___ Information provided

(* ===== verification/Cycles.v ===== *)
(** * Searching for cycles ([cyclic_members] of [jinnd-loader/src/cycles.rs])

    The iterative search for strongly connected components with explicit
    frames, and the proof that it finds exactly the nodes on a directed cycle. *)

From stdpp Require Import base gmap sets list strings sorting relations.
From S2P Require Import Prelude.

(** ** The search ([cyclic_members])

    Vectors are lists; a node out of their range, where the code would panic,
    reads as unvisited and isolated, and the graphs charted below have none.
    [usize::MAX] in [order] is [None]. The stack and the frames grow at their
    head. *)

Record Tarjan := MkTarjan {
  order : list (option nat);
  low : list nat;
  on_stack : list bool;
  stack : list nat;
  next_order : nat;
  members : list nat;
}.

Abbreviation Frame := (nat * nat)%type.

Definition enter (node : nat) (t : Tarjan) : Tarjan :=
  MkTarjan (<[node := Some (next_order t)]> (order t)) (<[node := next_order t]> (low t))
    (<[node := true]> (on_stack t)) (node :: stack t) (S (next_order t)) (members t).

Definition set_low (node value : nat) (t : Tarjan) : Tarjan :=
  MkTarjan (order t) (<[node := value]> (low t)) (on_stack t) (stack t) (next_order t) (members t).

(** Pops the stack down to [node]: what is left, and the component in the
    order it was popped. *)
Fixpoint pop_loop (node : nat) (stack : list nat) (on_stack : list bool) (component : list nat) :
    list nat * list bool * list nat :=
  match stack with
  | [] => ([], on_stack, component)
  | member :: stack =>
      let on_stack := <[member := false]> on_stack in
      let component := component ++ [member] in
      if decide (member = node) then (stack, on_stack, component)
      else pop_loop node stack on_stack component
  end.

Section Search.
Context (edges : list (list nat)).

Definition looped (component : list nat) : bool :=
  bool_decide (1 < length component) ||
  match component with only :: _ => bool_decide (only ∈ edges !!! only) | [] => false end.

(** The end of one frame: its low point goes to its parent, and a root of a
    component pops it. *)
Definition leave (node : nat) (rest : list Frame) (t : Tarjan) : Tarjan :=
  let t :=
    match rest with
    | (parent, _) :: _ => set_low parent ((low t !!! parent) `min` (low t !!! node)) t
    | [] => t
    end in
  if decide (Some (low t !!! node : nat) = (order t !!! node : option nat)) then
    let '(stack, on_stack, component) := pop_loop node (stack t) (on_stack t) [] in
    MkTarjan (order t) (low t) on_stack stack (next_order t)
      (if looped component then members t ++ component else members t)
  else t.

(** One iteration of the inner loop, on the last frame. *)
Definition frame_step (t : Tarjan) (frames : list Frame) : Tarjan * list Frame :=
  match frames with
  | [] => (t, [])
  | (node, child) :: rest =>
      let t := if decide (child = 0) then enter node t else t in
      match (edges !!! node) !! child with
      | Some target =>
          let frames := (node, S child) :: rest in
          match order t !!! target with
          | None => (t, (target, 0) :: frames)
          | Some k =>
              if (on_stack t !!! target : bool) then (set_low node ((low t !!! node) `min` k) t, frames)
              else (t, frames)
          end
      | None => (leave node rest t, rest)
      end
  end.

Fixpoint frames_loop (fuel : nat) (t : Tarjan) (frames : list Frame) : Tarjan :=
  match fuel, frames with
  | S fuel, _ :: _ => let '(t, frames) := frame_step t frames in frames_loop fuel t frames
  | _, _ => t
  end.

______

▶ [Aim of the exercise]: Repeat only the lines from the one holding "else (t, frames)" through the last line of the data.

▶ [Answer to the problem]:
              else (t, frames)
          end
      | None => (leave node rest t, rest)
      end
  end.

Fixpoint frames_loop (fuel : nat) (t : Tarjan) (frames : list Frame) : Tarjan :=
  match fuel, frames with
  | S fuel, _ :: _ => let '(t, frames) := frame_step t frames in frames_loop fuel t frames
  | _, _ => t
  end.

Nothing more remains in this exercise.